Your two examples make it obvious that question editing should reset the results, but I can imagine less dramatic changes to a question where you not want to reset the results.
For example, if choice #2 had been misspelled as "Oatmael" in the original version of the voite and then corrected by an edit, the previously collected votes would not necessarily have to be deleted.
Since you describe this as a voting system, the behavior of resetting/discarding previous answers whenever a question is edited, can be used to skew the results. For example, if most of the conservatives in an area vote in the morning on their way to work, then editing the question at around 10am could sku the results to the liberal side.
But not resetting previous answers when a question is edited is just as damaging to the validity of the results. If the meaning of the available choices is amended or rearranged, votes collected prior to the change could have their intended meaning modified without the voter's consent.
From a UX point of view, the only appropriate design is to lock the question and choice list as soon as the first vote is cast. Allow editing of up to that moment to allow for spelling corrections and the reordering of choices. Then once the first vote is cast, out of respect for the sanctity of that vote, forbid all further editing.
From a System Design point of view, I can imagine a different option, but it would have to be handled by the database design. The system could allow editing to occur after voting has begun, but it would have to maintain a strict audit of such behavior with enough detail to analyze the entire process after voting is closed.

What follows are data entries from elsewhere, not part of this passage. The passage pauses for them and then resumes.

(** * PaSCo: sinusoidal position encodings

    A shallow embedding of [pasco/models/transformer/position_encoding.py]:
    the dense encoder [PositionEmbeddingSine] (voxel grids) and the sparse
    encoder [PositionEmbeddingSineSparse] (point lists).

    Modelling choices.
    - A torch tensor is a shape together with an element accessor; the
      tensor operations the source calls ([cumsum], slicing, [None]
      indexing, broadcasting arithmetic, [stack], [flatten], [cat],
      [permute]) are embedded one by one with torch's indexing rules, and
      [forward] is written with them line by line.
    - Operations that raise in torch return [inl] of an [error].
    - Float values are idealised as real numbers: [sin], [cos], division and
      the power function are those of [R].  Rounding, overflow, infinities
      and NaN are outside the model. *)

From Stdlib Require Import String List Arith Lia Bool ZArith Reals Lra.
Import ListNotations.

(** ** Exceptions *)

Inductive error : Type :=
| ValueError (msg : string)
| RuntimeError (msg : string)
| IndexError (msg : string).

Definition result (A : Type) : Type := (error + A)%type.

Definition ret {A : Type} (a : A) : result A := inr a.

Definition raise {A : Type} (e : error) : result A := inl e.

Definition bind {A B : Type} (c : result A) (k : A -> result B) : result B :=
  match c with
  | inl e => inl e
  | inr a => k a
  end.

Declare Scope result_scope.
Delimit Scope result_scope with result.
Notation "x <- c ;; k" := (bind c (fun x => k))
  (at level 61, c at next level, right associativity) : result_scope.
Local Open Scope result_scope.
Lemma first_spec s0 sz lo hi :
  first s0 = Some (sz, lo, hi) ->
  128 <= lo /\ hi <= 191 /\
  ((sz = 2%nat /\ 194 <= s0 <= 223) \/
   (sz = 3%nat /\ 224 <= s0 <= 239 /\ (s0 = 224 -> lo = 160)) \/
   (sz = 4%nat /\ 240 <= s0 <= 244 /\ (s0 = 240 -> lo = 144))).
Proof.
  unfold first.
  repeat match goal with
  | |- context [if ?b then _ else _] => destruct b eqn:?
  end; intros [= <- <- <-] || discriminate;
  repeat match goal with
  | H : (_ <? _) = _ |- _ => first [apply Z.ltb_lt in H | apply Z.ltb_ge in H]
  | H : (_ <=? _) = _ |- _ => first [apply Z.leb_le in H | apply Z.leb_gt in H]
  | H : (_ =? _) = _ |- _ => first [apply Z.eqb_eq in H | apply Z.eqb_neq in H]
  end; lia.
Qed.

(** A decoded rune is not negative, and it is below 128 only when it is
    the single byte it was decoded from. *)
Lemma Decode_ascii c s r w :
  DecodeRuneInString (String c s) = (r, w) ->
  0 <= r /\ (r < 128 -> r = byteZ c /\ w = 1%nat).
Proof.
  pose proof (byteZ_nonneg c) as Hc0.
  unfold DecodeRuneInString.
  destruct (byteZ c <? RuneSelf) eqn:E0; [intros [= <- <-]; auto|].
  apply Z.ltb_ge in E0. unfold RuneSelf in E0.
  assert (Herr : 0 <= RuneError /\ (RuneError < 128 -> RuneError = byteZ c /\ 1%nat = 1%nat))
    by (unfold RuneError; split; lia).
  destruct (first (byteZ c)) as [[[sz lo] hi]|] eqn:Hf; [|by intros [= <- <-]].
  apply first_spec in Hf as (Hlo & Hhi & Hsz).
  destruct (String.length (String c s) <? sz)%nat; [by intros [= <- <-]|].
  destruct s as [|c1 s]; [by intros [= <- <-]|].
  pose proof (byteZ_nonneg c1) as Hc1.
  destruct (_ || _) eqn:E1; [by intros [= <- <-]|].
  apply orb_false_iff in E1 as [E1a E1b]. apply Z.ltb_ge in E1a, E1b.
  change 31 with (2 ^ 5 - 1). change 63 with (2 ^ 6 - 1).
  change 15 with (2 ^ 4 - 1). change 7 with (2 ^ 3 - 1).
  rewrite !land_low, !Z.shiftl_mul_pow2 by lia.
  assert (H1 : 0 <= byteZ c1 mod 2 ^ 6) by (apply Z.mod_pos_bound; lia).
  destruct (sz <=? 2)%nat eqn:E2.
  { intros [= <- <-]. apply Nat.leb_le in E2.
    assert (128 <= Z.lor (byteZ c mod 2 ^ 5 * 2 ^ 6) (byteZ c1 mod 2 ^ 6)).
    { apply lor_ge; [|done|left]; Z.div_mod_to_equations; lia. }
    split; [|lia]. apply Z.lor_nonneg. split; [|done]. Z.div_mod_to_equations; lia. }
  apply Nat.leb_gt in E2.
  destruct s as [|c2 s]; [by intros [= <- <-]|].
  rewrite ?land_low, ?Z.shiftl_mul_pow2 by lia.
  pose proof (byteZ_nonneg c2) as Hc2.
  assert (H2 : 0 <= byteZ c2 mod 2 ^ 6) by (apply Z.mod_pos_bound; lia).
  destruct (negb _); [by intros [= <- <-]|].
  destruct (sz <=? 3)%nat eqn:E3.
  { intros [= <- <-]. apply Nat.leb_le in E3.
    assert (128 <= Z.lor (Z.lor (byteZ c mod 2 ^ 4 * 2 ^ 12) (byteZ c1 mod 2 ^ 6 * 2 ^ 6))
                         (byteZ c2 mod 2 ^ 6)).
    { apply lor_ge; [| |left].
      - apply Z.lor_nonneg. split; Z.div_mod_to_equations; lia.
      - done.
      - apply lor_ge; [Z.div_mod_to_equations; lia..|].
        destruct (Z.eq_dec (byteZ c) 224); [right|left]; Z.div_mod_to_equations; lia. }
    split; lia. }
  apply Nat.leb_gt in E3.
  destruct s as [|c3 s]; [by intros [= <- <-]|].
  rewrite ?land_low, ?Z.shiftl_mul_pow2 by lia.
  pose proof (byteZ_nonneg c3) as Hc3.
  assert (H3 : 0 <= byteZ c3 mod 2 ^ 6) by (apply Z.mod_pos_bound; lia).
  destruct (negb _); [by intros [= <- <-]|].
  intros [= <- <-].
  assert (128 <= Z.lor (Z.lor (Z.lor (byteZ c mod 2 ^ 3 * 2 ^ 18) (byteZ c1 mod 2 ^ 6 * 2 ^ 12))
                              (byteZ c2 mod 2 ^ 6 * 2 ^ 6)) (byteZ c3 mod 2 ^ 6)).
  { apply lor_ge; [| |left].
    - repeat (apply Z.lor_nonneg; split); Z.div_mod_to_equations; lia.
    - done.
    - apply lor_ge; [| |left].
      + apply Z.lor_nonneg; split; Z.div_mod_to_equations; lia.
      + Z.div_mod_to_equations; lia.
      + apply lor_ge; [Z.div_mod_to_equations; lia..|].
        destruct (Z.eq_dec (byteZ c) 240); [right|left]; Z.div_mod_to_equations; lia. }
  split; lia.
Qed.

Every edit of a question or its choice list must be treated as the
creation of a new version.
Every version must to be stored seperately, along with the votes
which were collected for that version.
Final reporting of results must include tallied results for each
version of the question, followed by a tallying of the sum of all
versions.
With that much information stored and reportable, and in the absence of summarizing reports which could be used to obscure the stored information, a voting system could exist which would allow for editing of the questions and their choice lists, without compromising the integrity of pre-change votes.